= BRIEF =
Show each line of the data below in which "values" occurs.

Data records
(** * claude-langfuse-monitor: the [Monitor] class of [index.js]

    A shallow embedding of the ingestion-and-forwarding engine: the
    constructor with [loadConfig], [start] up to the registration of the
    watcher, [processExistingHistory], [processConversationFile],
    [processMessage] and [checkStatus], together with the library
    functions they depend on ([crypto]'s MD5, [path.basename] and
    [path.join] of POSIX [path], the conversions of a value to a string
    and to a date). The colours of [chalk], the registration of the
    watcher and the shutdown on SIGINT are left out.

    Conventions of the model.
    - A JavaScript string is the Rocq [string] of the bytes of its UTF-8
      encoding; a surrogate that is not part of a pair is held as the
      three bytes of its code point. Lengths and positions of the
      program count UTF-16 code units ([utf16_length], [substring0]),
      and the digest reads the encoding of [Buffer], where a lone
      surrogate is U+FFFD.
    - Paths are POSIX paths: [path.sep] is ["/"].
    - JSON numbers are modelled by the integers.
    - A JSON array or object carries the identity of the JavaScript
      reference that holds it, since [Set.prototype.has] compares
      references for such values.
    - A directory entry carries what [fs.statSync] or [fs.readdirSync]
      does on it, a result or an error. *)

From Stdlib Require Import ZArith Ascii String List Bool Lia.
From stdpp Require Import base strings gmap pretty.
Import ListNotations.

Set Warnings "-register-all".

Local Open Scope Z_scope.
Local Open Scope string_scope.

(* ===================================================================== *)
(** ** MD5 (RFC 1321), as computed by
       [crypto.createHash('md5').update(s).digest('hex')] *)
(* ===================================================================== *)

Module MD5.

Local Open Scope Z_scope.

Definition mask32 : Z := 0xffffffff.

Definition add32 (a b : Z) : Z := Z.land (a + b) mask32.

Definition not32 (a : Z) : Z := Z.lxor a mask32.

Definition rotl32 (x c : Z) : Z :=
  Z.land (Z.lor (Z.shiftl x c) (Z.shiftr x (32 - c))) mask32.

(** T[i] = floor(2^32 * |sin (i + 1)|). *)
Definition K : list Z :=
  [ 0xd76aa478; 0xe8c7b756; 0x242070db; 0xc1bdceee;
    0xf57c0faf; 0x4787c62a; 0xa8304613; 0xfd469501;
    0x698098d8; 0x8b44f7af; 0xffff5bb1; 0x895cd7be;
    0x6b901122; 0xfd987193; 0xa679438e; 0x49b40821;
    0xf61e2562; 0xc040b340; 0x265e5a51; 0xe9b6c7aa;
    0xd62f105d; 0x02441453; 0xd8a1e681; 0xe7d3fbc8;
    0x21e1cde6; 0xc33707d6; 0xf4d50d87; 0x455a14ed;
    0xa9e3e905; 0xfcefa3f8; 0x676f02d9; 0x8d2a4c8a;
    0xfffa3942; 0x8771f681; 0x6d9d6122; 0xfde5380c;
    0xa4beea44; 0x4bdecfa9; 0xf6bb4b60; 0xbebfbc70;
    0x289b7ec6; 0xeaa127fa; 0xd4ef3085; 0x04881d05;
    0xd9d4d039; 0xe6db99e5; 0x1fa27cf8; 0xc4ac5665;
    0xf4292244; 0x432aff97; 0xab9423a7; 0xfc93a039;
    0x655b59c3; 0x8f0ccc92; 0xffeff47d; 0x85845dd1;
    0x6fa87e4f; 0xfe2ce6e0; 0xa3014314; 0x4e0811a1;
    0xf7537e82; 0xbd3af235; 0x2ad7d2bb; 0xeb86d391 ].
(** * nbd_util.random: the [RNG] sampling helper

    A shallow embedding of [src/lib/nbd_util/random.py] and of the NumPy
    entry points it calls, with the properties of [RNG.uniform] and
    [RNG.sphere].

    The code is embedded three times.

    [RNG] computes with array values over exact arithmetic: a Python
    float is a real number of [R], and the one float that is not a
    number, NaN, is kept where the code can create it, at [np.arccos].
    It carries the properties of [sphere], whose [np.arccos], [np.pi]
    and coordinate conversion have no binary64 counterpart here.

    [B64] computes [uniform] as the machine does, in binary64: every
    operation rounds to the nearest double and [high - low] can
    overflow.  It carries the properties of [uniform] that rounding
    decides.

    [Mem] runs the statements of [RNG] over a store of buffers, where an
    array is a reference, so that allocation and sharing can be stated.
    [Mem] is proved to compute the values of [RNG]. *)

From Stdlib Require Import String Reals Lra Lia ZArith List Bool.
From Stdlib Require Floats Uint63.
Import ListNotations.

Open Scope R_scope.

(** ** The global generator of [np.random] *)

(** One output of the generator's [random_sample]: a number of the
    half-open unit interval. *)
Record unit_draw : Type := mk_unit_draw {
  draw_val :> R;
  draw_range : 0 <= draw_val < 1
}.

(** The state of the process-wide [RandomState]: the sequence of unit
    draws it is going to produce (any sequence: nothing is assumed of the
    generator but the range of its outputs) and the number of draws
    already consumed. *)
Record RandomState : Type := mk_RandomState {
  tape : nat -> unit_draw;
  cursor : nat
}.

(** Skipping [k] draws. *)
Definition advance (k : nat) (g : RandomState) : RandomState :=
  {| tape := tape g; cursor := (cursor g + k)%nat |}.
Lemma _patch_uploads_acknowledged_witness :
  _patch_uploads Sample.fs World.http_put World.crowded_respjson
    (VList [transfer "x.txt" "hello" "files/x.txt"])
    = (Ok tt, [(VStr "https://goemon.cloud/u/1", list_byte_of_string "hello")]).
Proof.
  apply (_patch_uploads_acknowledged Sample.fs World.http_put
           World.crowded_respjson
           [VDict World.stale_entry; VDict World.other_entry;
            VDict Sample.old_entry; VDict World.twin_entry]).
  - reflexivity.
  - repeat constructor;
      (eexists; split; [reflexivity|]; split; by eexists).
  - constructor; [|constructor].
    exists "x.txt", "hello", "files/x.txt", Sample.x_txt,
      [VDict World.stale_entry; VDict World.other_entry],
      (VDict Sample.old_entry), [VDict World.twin_entry].
    split; [reflexivity|]. split; [reflexivity|].
    split.
    { constructor; [exact stale_entry_not_held|].
      constructor; [exact other_entry_not_held|constructor]. }
    split; [exact old_entry_held|].
    split; [reflexivity|]. split; [reflexivity|]. split; reflexivity.
Defined.

Lemma _patch_uploads_unacknowledged_witness :
  _patch_uploads Sample.fs World.http_put World.respjson
    (VList [transfer "y.txt" "hello" "files/y.txt"])
    = (Raise OSError, []).
Proof.
  apply (_patch_uploads_unacknowledged Sample.fs World.http_put World.respjson
           [] [] "y.txt" "hello" "files/y.txt" []).
  - constructor.
  - exists [VDict Sample.old_entry]. split; [reflexivity|].
    constructor; [vm_compute; reflexivity|constructor].
Defined.

Lemma files_setter_transfers_backed_witness :
  ∃ nf nd,
    obj Sample.uploaded_task !! "files" = Some (VList nf) ∧
    get_data_files Sample.uploaded_task = (Ok (VList nd), Sample.uploaded_task) ∧
    Forall (λ tr, ∃ e, e ∈ nf ∧ backed Sample.digest Sample.fs e tr) nd.
Proof.
  apply (files_setter_transfers_backed Sample.digest Sample.load Sample.fs
           Sample.files_one Sample.files_path Sample.empty_task
           Sample.uploaded_task
           (VList [VDict (Sample.descriptor "x.txt" 1)])
           [VDict (Sample.descriptor "x.txt" 1)]).
  - vm_compute. reflexivity.
  - reflexivity.
  - reflexivity.
  - constructor; [vm_compute; reflexivity|constructor].
Defined.

Lemma destroy_after_session_witness :
  (destroy World.rmtree
     (session Sample.digest Sample.load [SetDescription "new"]
        Sample.loaded_task, [])).1 = Ok tt ∧
  (destroy World.rmtree
     (session Sample.digest Sample.load [SetDescription "new"]
        Sample.loaded_task, [])).2.2 = ["/tmp/goemon"].
Proof.
  assert (Hne : "/tmp/goemon" ≠ "") by discriminate.
  destruct (destroy_after_session Sample.digest Sample.load World.rmtree
              [SetDescription "new"] (obj Sample.loaded_task) "/tmp/goemon" []
              Hne) as (Hok & _ & _).
  destruct (Hok eq_refl) as [Hrun _].
  change (Task_init (obj Sample.loaded_task) (Some "/tmp/goemon"))
    with Sample.loaded_task in Hrun.
  rewrite Hrun. split; reflexivity.
Defined.

Lemma files_setter_drops_omitted_witness :
  ∃ nf,
    obj Sample.reconciled_task !! "files" = Some (VList nf) ∧
    length nf = 1 ∧
    ∀ e, e ∈ nf →
      ∃ file nm a,
        file ∈ [VDict (Sample.descriptor "x.txt" 1)] ∧
        Py.getitem file "name" = Ok nm ∧
        attributes e = Ok (VDict a) ∧ a !! "name" = Some nm.
Proof.
  apply (files_setter_drops_omitted Sample.digest Sample.load Sample.fs
           Sample.files_one Sample.files_path Sample.loaded_task
           Sample.reconciled_task
           (VList [VDict (Sample.descriptor "x.txt" 1)])
           [VDict (Sample.descriptor "x.txt" 1)]).
  - vm_compute. reflexivity.
  - reflexivity.
  - reflexivity.
Defined.

Lemma process_files_export_no_IndexError_witness :
  process_files_export Sample.digest Sample.load World.read_text World.exists_
    World.report Sample.fs (mkArgs (Some "files") false "." false)
    Sample.empty_task
    = (Raise (ValueError "File not found"), Sample.empty_task) ∧
  ValueError "File not found" ≠ IndexError ∧
  Sample.empty_task = Sample.empty_task.
Proof.
  assert (H : process_files_export Sample.digest Sample.load World.read_text
                World.exists_ World.report Sample.fs
                (mkArgs (Some "files") false "." false) Sample.empty_task
              = (Raise (ValueError "File not found"), Sample.empty_task))
    by (vm_compute; reflexivity).
  split; [exact H|].
  refine (process_files_export_no_IndexError Sample.digest Sample.load
            World.read_text World.exists_ World.report Sample.fs
            (mkArgs (Some "files") false "." false) Sample.empty_task _ _
            _ _ eq_refl H).
  - intros path. unfold no_IndexError, World.read_text.
    destruct (bool_decide _); discriminate.
  - intros text. unfold no_IndexError, Sample.load.
    destruct (list_find _ _) as [[? [? ?]]|]; discriminate.
Defined.

Lemma process_files_export_rejects_witness :
  process_files_export Sample.digest Sample.load World.read_text World.exists_
    World.report Sample.fs (mkArgs (Some "files") false "." true)
    Sample.empty_task
    = (Raise (ValueError "File not found"), Sample.empty_task).
Proof.
  refine (proj2 (proj2
            (process_files_export_rejects Sample.digest Sample.load
               World.read_text World.exists_ World.report Sample.fs
               "." "files" true Sample.files_missing []
               (VDict (Sample.descriptor "y.txt" 1)) [] Sample.empty_task
               eq_refl eq_refl (Forall_nil_2 _)))
            "y.txt" eq_refl eq_refl).
Defined.
(** * text-creator: the "vimified" console editor (src/main.cpp)

    A shallow embedding of the editor core: the line buffer and cursor,
    the edit operations, the command dispatcher with its file and shell
    collaborators, and the token analytics engine.

    Conventions of the embedding.
    - [std::string] is [text], a list of bytes ([ascii]); the buffer
      [std::vector<std::string>] is a [list text], indexed with stdpp's
      lookup and insert.
    - [int] fields (cursor, offsets) are [Z]; the casts between [int] and
      [std::size_t] are exact on the values an in-memory buffer can have, a
      negative [int] cast to [std::size_t] is an index past every container.
    - [std::size_t] counters are [nat]: they count bytes or tokens of one
      in-memory string and stay below [2^64].  The [std::uint64_t]
      arithmetic of the permutation composer is [N] with its overflow test.
    - An operation can return, throw a C++ exception, or run into undefined
      behaviour (an index past the end of a vector): [Res]. *)

From Stdlib Require Import ZArith NArith Ascii String List Lia QArith.
From Stdlib Require Import Permutation Sorted DecimalString.
From Stdlib Require DecimalN DecimalPos.
From stdpp Require Import base option list gmap strings sorting.

Local Open Scope Z_scope.

(** ** Results of an operation *)

Inductive Exn := InvalidArgument | OutOfRange.

Inductive Res (A : Type) : Type :=
| Ok (a : A)
| Throw (e : Exn)
| Undefined.
Arguments Ok {A} a.
Arguments Throw {A} e.
Arguments Undefined {A}.

Global Instance Res_ret : MRet Res := fun A a => Ok a.
Global Instance Res_bind : MBind Res := fun A B f m =>
  match m with
  | Ok a => f a
  | Throw e => Throw e
  | Undefined => Undefined
  end.

(** ** Text *)

Abbreviation text := (list ascii).

Definition str (s : string) : text := list_ascii_of_string s.

Definition LF : ascii := ascii_of_nat 10.
Definition CR : ascii := ascii_of_nat 13.

(** [v.size()] seen as an [int]. *)
Definition len {A} (l : list A) : Z := Z.of_nat (length l).

(** [v[(std::size_t)i]] on a vector: undefined behaviour out of range. *)
Definition at_ {A} (v : list A) (i : Z) : Res A :=
  if i <? 0 then Undefined
  else match v !! Z.to_nat i with
       | Some x => Ok x
       | None => Undefined
       end.

(** [s.substr((std::size_t)pos)]: throws [std::out_of_range] past the end. *)
Definition substr_from (s : text) (pos : Z) : Res text :=
  if (pos <? 0) || (len s <? pos) then Throw OutOfRange
  else Ok (drop (Z.to_nat pos) s).

(** [s.substr(0, (std::size_t)n)]: the count is cut at the end. *)
Definition substr_to (s : text) (n : Z) : text :=
  if n <? 0 then s else take (Z.to_nat n) s.

(** [s.erase((std::size_t)pos, 1)]. *)
Definition erase1 (s : text) (pos : Z) : Res text :=
  if (pos <? 0) || (len s <? pos) then Throw OutOfRange
  else Ok (take (Z.to_nat pos) s ++ drop (S (Z.to_nat pos)) s).

(** [s.insert((std::size_t)pos, 1, c)]. *)
Definition insert1 (s : text) (pos : Z) (c : ascii) : Res text :=
  if (pos <? 0) || (len s <? pos) then Throw OutOfRange
  else Ok (take (Z.to_nat pos) s ++ c :: drop (Z.to_nat pos) s).

(** [std::clamp(v, lo, hi)]; the behaviour is undefined when [hi < lo]. *)
Definition clamp (v lo hi : Z) : Res Z :=
  if hi <? lo then Undefined
  else Ok (if v <? lo then lo else if hi <? v then hi else v).

(** ** The editor state *)

Record Editor := mkEditor {
  buffer_ : list text;
  filename_ : text;
  status_ : text;
  mode_ : text;
  cmdbuf_ : text;
  dirty_ : bool;
  cur_y_ : Z;
  cur_x_ : Z;
  off_y_ : Z;
  off_x_ : Z
}.
(** * Batch partitioning, shard extraction and reconciliation

    A shallow embedding of three scripts of the pipeline:

    - [code/01_setup/generate_batches.py]   (module [GenerateBatches]),
    - [code/02_extraction/extract_names_batch.py] (module [ExtractNamesBatch]),
    - [code/02_extraction/verify_extraction.py]   (module [VerifyExtraction]),

    together with the directories and file names of
    [code/01_setup/config.py] (module [Config]) and the Python primitives
    they rely on (module [Py]).

    A function of a script is modelled by its body, with the globals it
    reads bound as the script binds them: [generate_batches.py] takes
    [DATA_DIR] and [BATCH_DIR] from config.py, where they are values of type
    [str], not paths.

    Python integers are unbounded, so they are [Z]; a DataFrame is the list of
    its rows; a directory is a finite map from file names to file contents;
    an exception is the [Raise] branch of [result]. *)

From Stdlib Require Import Ascii.
From stdpp Require Import base numbers list list_numbers sorting strings gmap fin_maps fin_sets.

#[local] Open Scope Z_scope.

(* ===================================================================== *)
(** * Python primitives *)
(* ===================================================================== *)

Module Py.

(** The exceptions the three scripts can meet. All of them derive from
    [Exception]; [SystemExit] is not one of them, it is modelled by the
    outcome of a run. *)
Inductive exn : Set :=
  | ZeroDivisionError
  | ValueError
  | IndexError
  | FileNotFoundError
  | ParserError
  | DatabaseError
  | AttributeError
  | TypeError
  | SyntaxError.

#[export] Instance exn_eq_dec : EqDecision exn.
Proof. solve_decision. Defined.

(** A computation that returns or raises. *)
Inductive result (A : Type) : Type :=
  | Ok (a : A)
  | Raise (e : exn).
Arguments Ok {A} a.
Arguments Raise {A} e.

#[export] Instance result_ret : MRet result := λ A a, Ok a.
#[export] Instance result_bind : MBind result := λ A B f m,
  match m with
  | Ok a => f a
  | Raise e => Raise e
  end.
#[export] Instance result_fmap : FMap result := λ A B f m,
  match m with
  | Ok a => Ok (f a)
  | Raise e => Raise e
  end.

Definition is_Ok {A} (m : result A) : Prop := ∃ a, m = Ok a.

(** The same as a test. *)
Definition returns {A} (m : result A) : bool :=
  match m with
  | Ok _ => true
  | Raise _ => false
  end.

(** [len(l)] *)
Definition len {A} (l : list A) : Z := Z.of_nat (length l).

(** Normalisation of one bound of a slice [l[start:stop]] of a sequence of
    length [n]: a negative bound counts from the end, and every bound is
    clamped to [0 .. n]. *)
Definition slice_index (n i : Z) : Z :=
  if bool_decide (i < 0) then Z.max (i + n) 0 else Z.min i n.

= THE ANSWER =
      references for such values.
    [RNG] computes with array values over exact arithmetic: a Python
    [Mem] is proved to compute the values of [RNG]. *)
      [std::size_t] are exact on the values an in-memory buffer can have, a
    [DATA_DIR] and [BATCH_DIR] from config.py, where they are values of type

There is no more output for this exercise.